(** ** Examples *)

Definition default_cooldowns : ResolvedAuthCooldownConfig := resolveAuthCooldownConfig None (lit "anthropic").

Definition sample_profile : jstr := lit "anthropic:default".

Definition sample_store (s : ProfileUsageStats) : AuthProfileStore := {|
  as_profiles := [(sample_profile, ApiKey {| ak_provider := lit "anthropic"; ak_key := SecretText (lit "sk-1");
                                             ak_keyRef := SecretAbsent |})];
  as_order := None; as_lastGood := None; as_usageStats := Some [(sample_profile, s)] |}.

Definition rate_limited (at_ : Z) (model : option jstr) : Failure :=
  {| fl_at := at_; fl_reason := FailRateLimit; fl_model := model |}.

(** A record of which the cooldown is over and the disabled window is not. *)
Definition half_over : ProfileUsageStats :=
  with_disabled (Some 900000) (Some FailBilling)
    (with_cooldown (Some 40000) (Some FailRateLimit) (Some (lit "a"))
       (with_counts (Some 3) (Some [(FailRateLimit, 2); (FailBilling, 1)]) no_stats)).

Lemma half_over_dated : dated half_over.
Proof. intros t H. cbn in H. unfold MAX_DATE_TIMESTAMP_MS. set_unfold. destruct H as [[= ->]|[[=]|[[= ->]|[]]]]; lia. Qed.

Lemma clearing_is_unobservable_witness :
  (exists s', stats_of (fst (clearExpiredCooldowns (sample_store half_over) 50000)) sample_profile = Some s' /\
     stats_in_cooldown (failing default_cooldowns [rate_limited 60000 None] s') 950000 (Some (lit "b")) =
     stats_in_cooldown (failing default_cooldowns [rate_limited 60000 None] half_over) 950000 (Some (lit "b"))) /\
  isProfileInCooldown (fst (clearExpiredCooldowns (sample_store half_over) 50000)) sample_profile 950000
    (Some (lit "b")) = isProfileInCooldown (sample_store half_over) sample_profile 950000 (Some (lit "b")) /\
  snd (clearExpiredCooldowns (fst (clearExpiredCooldowns (sample_store half_over) 50000)) 50000) = false.
Proof.
  apply (clearing_is_unobservable default_cooldowns (sample_store half_over) 50000 sample_profile half_over).
  - done.
  - done.
  - cbn. lia.
  - by vm_compute.
  - exact half_over_dated.
Defined.

(** Three rate limits half a minute apart: 30 seconds each time. *)
Definition three_limits : list Failure :=
  [rate_limited 100000 None; rate_limited 130000 None; rate_limited 160000 None].

Lemma failures_do_not_escalate_witness :
  stats_in_cooldown (failing default_cooldowns three_limits no_stats) 189999 None = true /\
  stats_in_cooldown (failing default_cooldowns three_limits no_stats) 190000 None = false /\
  exists f, f ∈ three_limits /\ 189999 < fl_at f + 30000.
Proof.
  split; [by vm_compute|]. split; [by vm_compute|].
  apply (failures_do_not_escalate default_cooldowns no_stats 100000 three_limits 189999 None).
  - done.
  - done.
  - done.
  - cbn. lia.
  - repeat constructor.
  - by vm_compute.
Defined.

(** A second model joins the cooldown of a first. *)
Lemma cooldown_holds_for_failed_models_witness :
  let f := rate_limited 100000 (Some (lit "a")) in
  let fs := [rate_limited 110000 (Some (lit "b"))] in
  let s := failing default_cooldowns fs (fail default_cooldowns no_stats f) in
  us_cooldownUntil s = Some 130000 /\
  isProfileInCooldown (sample_store s) sample_profile 120000 (Some (lit "a")) = true.
Proof.
  cbv zeta.
  destruct (cooldown_holds_for_failed_models default_cooldowns no_stats (rate_limited 100000 (Some (lit "a")))
    [rate_limited 110000 (Some (lit "b"))] 120000 130000
    (sample_store (failing default_cooldowns [rate_limited 110000 (Some (lit "b"))]
       (fail default_cooldowns no_stats (rate_limited 100000 (Some (lit "a")))))) sample_profile) as [H1 H2].
  - by apply clean_dated.
  - done.
  - done.
  - cbn. lia.
  - done.
  - by vm_compute.
  - done.
  - split; [exact H1|]. apply (H2 ltac:(by vm_compute) ltac:(by vm_compute) (rate_limited 100000 (Some (lit "a")))).
    + by left.
    + done.
Defined.
(** * BananaPass service worker (sw.js): cache generations and request interception

    A shallow embedding of [src/sw.js].  The three event handlers of the
    worker ([install], [activate], [fetch]) are promise chains over the host's
    Cache Storage and network; they are written here in a small promise monad
    over an explicit [World] (the origin's cache storage, the cache writes
    that the worker started without awaiting them, and a chronological trace of
    every host call the worker made).  The host itself (network, deletion
    outcome) is a parameter. *)

From Stdlib Require Import ZArith String List Bool.
From stdpp Require Import gmap strings list fin_maps.
Import ListNotations.

Local Open Scope Z_scope.

(** ** Data model *)

(** [Response.type] of the Fetch standard. *)
Inductive ResponseType :=
  | basic | cors | default | error | opaque | opaqueredirect.

#[global] Instance ResponseType_eq_dec : EqDecision ResponseType.
Proof. solve_decision. Defined.

Record Response := {
  status : Z;
  type : ResponseType;
  body : string
}.

#[global] Instance Response_eq_dec : EqDecision Response.
Proof. solve_decision. Defined.

(** The part of [event.request] the worker reads. *)
Record Request := {
  method : string;
  url : string
}.

(** One named cache: request locator to stored response. *)
Abbreviation Cache := (gmap string Response).

(** [caches]: the origin's name-to-cache map.  It is ordered by creation:
    [caches.keys()] enumerates in that order and [caches.match] searches in
    that order. *)
Abbreviation CacheStorage := (list (string * gmap string Response)).

(** Every call that leaves the worker, in the order it happens. *)
Inductive Event :=
  | ConsoleLog (args : list string)
  | ConsoleError (args : list string)
  | CachesOpen (cacheName : string)
  | CachesKeys
  | CachesDelete (cacheName : string)
  | CachesMatch (locator : string)
  | CacheAddAll (cacheName : string) (urls : list string)
  | CachePut (cacheName : string) (locator : string)
  | NetFetch (locator : string)
  | SkipWaiting
  | ClientsClaim.

#[global] Instance Event_eq_dec : EqDecision Event.
Proof. solve_decision. Defined.

(** A cache write the fetch handler started but did not await:
    [caches.open(CACHE_NAME).then(cache => { cache.put(request, copy) })]. *)
Record Task := {
  task_locator : string;
  task_response : Response
}.

Record World := {
  caches : CacheStorage;
  tasks : list Task;
  trace : list Event
}.

(** What a [fetch(...)] promise settles to. *)
Inductive NetResult :=
  | NetError (reason : string)
  | NetValue (networkResponse : option Response).

(** The host: the origin the worker is served from, the network (by absolute
    URL), and which cache deletions the storage refuses. *)
Record Host := {
  origin : string;
  net : string -> NetResult;
  delete_fails : string -> bool
}.

(** The URL of a request given as a string: a path such as ["/logo.png"] is
    taken on the worker's origin, an absolute URL is itself. *)
Definition absolute (host : Host) (u : string) : string :=
  if String.prefix "/" u then origin host +:+ u else u.

(** The scheme of a URL is HTTP or HTTPS: the only requests a cache stores. *)
Definition http_scheme (u : string) : bool :=
  String.prefix "http:" u || String.prefix "https:" u.

(** ** Promises *)

Inductive Settled (A : Type) :=
  | Fulfilled (value : A)
  | Rejected (reason : string).
Arguments Fulfilled {A} value.
Arguments Rejected {A} reason.

Definition Promise (A : Type) : Type := World -> Settled A * World.

Definition resolve {A} (value : A) : Promise A :=
  fun w => (Fulfilled value, w).

Definition reject {A} (reason : string) : Promise A :=
  fun w => (Rejected reason, w).

(** [p.then(f)] *)
Definition then_ {A B} (p : Promise A) (f : A -> Promise B) : Promise B :=
  fun w =>
    match p w with
    | (Fulfilled a, w1) => f a w1
    | (Rejected e, w1) => (Rejected e, w1)
    end.

(** [p.catch(h)] *)
Definition catch_ {A} (p : Promise A) (h : string -> Promise A) : Promise A :=
  fun w =>
    match p w with
    | (Fulfilled a, w1) => (Fulfilled a, w1)
    | (Rejected e, w1) => h e w1
    end.

Notation "p >>= f" := (then_ p f) (at level 50, left associativity).
Notation "p 'catch_with' h" := (catch_ p h) (at level 50, left associativity).

(** [Promise.all(ps)]: the array is built first, so every operation in it
    has been started whatever the others do; the result is the list of values,
    or the first rejection. *)
Fixpoint Promise_all {A} (ps : list (Promise A)) : Promise (list A) :=
  fun w =>
    match ps with
    | [] => (Fulfilled [], w)
    | p :: rest =>
        let (s, w1) := p w in
        let (ss, w2) := Promise_all rest w1 in
        (match s, ss with
         | Fulfilled a, Fulfilled l => Fulfilled (a :: l)
         | Rejected e, _ => Rejected e
         | Fulfilled _, Rejected e => Rejected e
         end, w2)
    end.

(** ** World updates *)

Definition emit (es : list Event) (w : World) : World :=
  {| caches := caches w; tasks := tasks w; trace := trace w ++ es |}.

Definition with_caches (cs : CacheStorage) (w : World) : World :=
  {| caches := cs; tasks := tasks w; trace := trace w |}.

Definition with_tasks (ts : list Task) (w : World) : World :=
  {| caches := caches w; tasks := ts; trace := trace w |}.

(** ** Cache storage *)

Fixpoint store_lookup (name : string) (cs : CacheStorage) : option Cache :=
  match cs with
  | [] => None
  | (n, c) :: rest => if String.eqb n name then Some c else store_lookup name rest
  end.

Definition store_has (name : string) (cs : CacheStorage) : bool :=
  match store_lookup name cs with Some _ => true | None => false end.

Definition store_update (name : string) (f : Cache -> Cache)
    (cs : CacheStorage) : CacheStorage :=
  List.map (fun p => if String.eqb (fst p) name then (fst p, f (snd p)) else p) cs.

Definition store_remove (name : string) (cs : CacheStorage) : CacheStorage :=
  List.filter (fun p => negb (String.eqb (fst p) name)) cs.

(** The store-wide lookup of [caches.match]: the first cache, in creation
    order, that holds the locator answers. *)
Fixpoint match_all (cs : CacheStorage) (locator : string) : option Response :=
  match cs with
  | [] => None
  | (_, c) :: rest =>
      match c !! locator with
      | Some r => Some r
      | None => match_all rest locator
      end
  end.

Definition put_all (rs : list (string * Response)) (c : Cache) : Cache :=
  fold_left (fun acc p => <[fst p := snd p]> acc) rs c.

(** ** Host calls

    The Cache Storage, console, network and lifecycle calls the worker makes,
    as the Service Worker and Fetch standards define them.  A cache handle is
    the name it was opened under. *)

Definition console_log (args : list string) : Promise unit :=
  fun w => (Fulfilled tt, emit [ConsoleLog args] w).

Definition console_error (args : list string) : Promise unit :=
  fun w => (Fulfilled tt, emit [ConsoleError args] w).

(** [caches.open(name)]: creates the cache, empty, when there is none. *)
Definition caches_open (cacheName : string) : Promise string :=
  fun w =>
    let w1 := emit [CachesOpen cacheName] w in
    if store_has cacheName (caches w) then (Fulfilled cacheName, w1)
    else (Fulfilled cacheName, with_caches (caches w ++ [(cacheName, ∅)]) w1).

(** [caches.keys()] *)
Definition caches_keys : Promise (list string) :=
  fun w => (Fulfilled (List.map fst (caches w)), emit [CachesKeys] w).

(** [caches.delete(name)]: resolves to whether a cache was removed; rejects,
    leaving the storage as it was, when the host refuses the deletion. *)
Definition caches_delete (host : Host) (cacheName : string) : Promise bool :=
  fun w =>
    let w1 := emit [CachesDelete cacheName] w in
    if delete_fails host cacheName then (Rejected ("delete failed: " +:+ cacheName), w1)
    else (Fulfilled (store_has cacheName (caches w)),
          with_caches (store_remove cacheName (caches w)) w1).

(** [caches.match(request)]: no cache name is given, so all caches are
    searched. *)
Definition caches_match (request : Request) : Promise (option Response) :=
  fun w => (Fulfilled (match_all (caches w) (url request)),
            emit [CachesMatch (url request)] w).

(** [cache.put(request, response)]: rejects with a [TypeError], writing
    nothing, when the scheme of the request is not HTTP or HTTPS. *)
Definition cache_put (cache : string) (request : string) (response : Response)
  : Promise unit :=
  fun w =>
    let w1 := emit [CachePut cache request] w in
    if http_scheme request
    then (Fulfilled tt,
          with_caches (store_update cache (fun c => <[request := response]> c) (caches w)) w1)
    else (Rejected "TypeError: Request scheme is unsupported", w1).

(** [fetch(request)] *)
Definition fetch (host : Host) (request : Request) : Promise (option Response) :=
  fun w =>
    let w1 := emit [NetFetch (url request)] w in
    match net host (url request) with
    | NetError reason => (Rejected reason, w1)
    | NetValue networkResponse => (Fulfilled networkResponse, w1)
    end.

(** A response [cache.addAll] accepts: an ok status (200 to 299) other than
    206. *)
Definition addable (r : Response) : bool :=
  (200 <=? status r) && (status r <=? 299) && negb (status r =? 206).

(** The fetches of [cache.addAll]: every response, or the first failure (a
    request whose scheme is not HTTP or HTTPS, a failed fetch, a response
    that is not [addable]). *)
Fixpoint fetch_all (host : Host) (urls : list string) : string + list (string * Response) :=
  match urls with
  | [] => inr []
  | u :: rest =>
      if http_scheme u then
        match net host u with
        | NetError reason => inl reason
        | NetValue None => inl ("TypeError: no response for " +:+ u)
        | NetValue (Some r) =>
            if addable r then
              match fetch_all host rest with
              | inl reason => inl reason
              | inr rs => inr ((u, r) :: rs)
              end
            else inl ("TypeError: bad response status for " +:+ u)
        end
      else inl ("TypeError: Request scheme is unsupported for " +:+ u)
  end.

(** [cache.addAll(urls)]: all requests are fetched; if any is not an HTTP(S)
    request, any fetch fails or any response is not [addable], the call
    rejects and nothing is stored; otherwise all records are written
    together (a batch that names one request twice is refused). *)
Definition cache_addAll (host : Host) (cache : string) (urls : list string)
  : Promise unit :=
  fun w =>
    let requests := List.map (absolute host) urls in
    let w1 := emit (CacheAddAll cache urls :: List.map NetFetch requests) w in
    match fetch_all host requests with
    | inl reason => (Rejected reason, w1)
    | inr rs =>
        if bool_decide (NoDup requests)
        then (Fulfilled tt, with_caches (store_update cache (put_all rs) (caches w)) w1)
        else (Rejected "InvalidStateError", w1)
    end.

--------------------------------

→ **Instructions to follow**: Only one part of the material above is to be transcribed, namely the lines starting with the line that has "- split; [exact" and going on through the line that has "A shallow embedding", exactly as they stand.

→ **Completed task**:
  - split; [exact H1|]. apply (H2 ltac:(by vm_compute) ltac:(by vm_compute) (rate_limited 100000 (Some (lit "a")))).
    + by left.
    + done.
Defined.
(** * BananaPass service worker (sw.js): cache generations and request interception

    A shallow embedding of [src/sw.js].  The three event handlers of the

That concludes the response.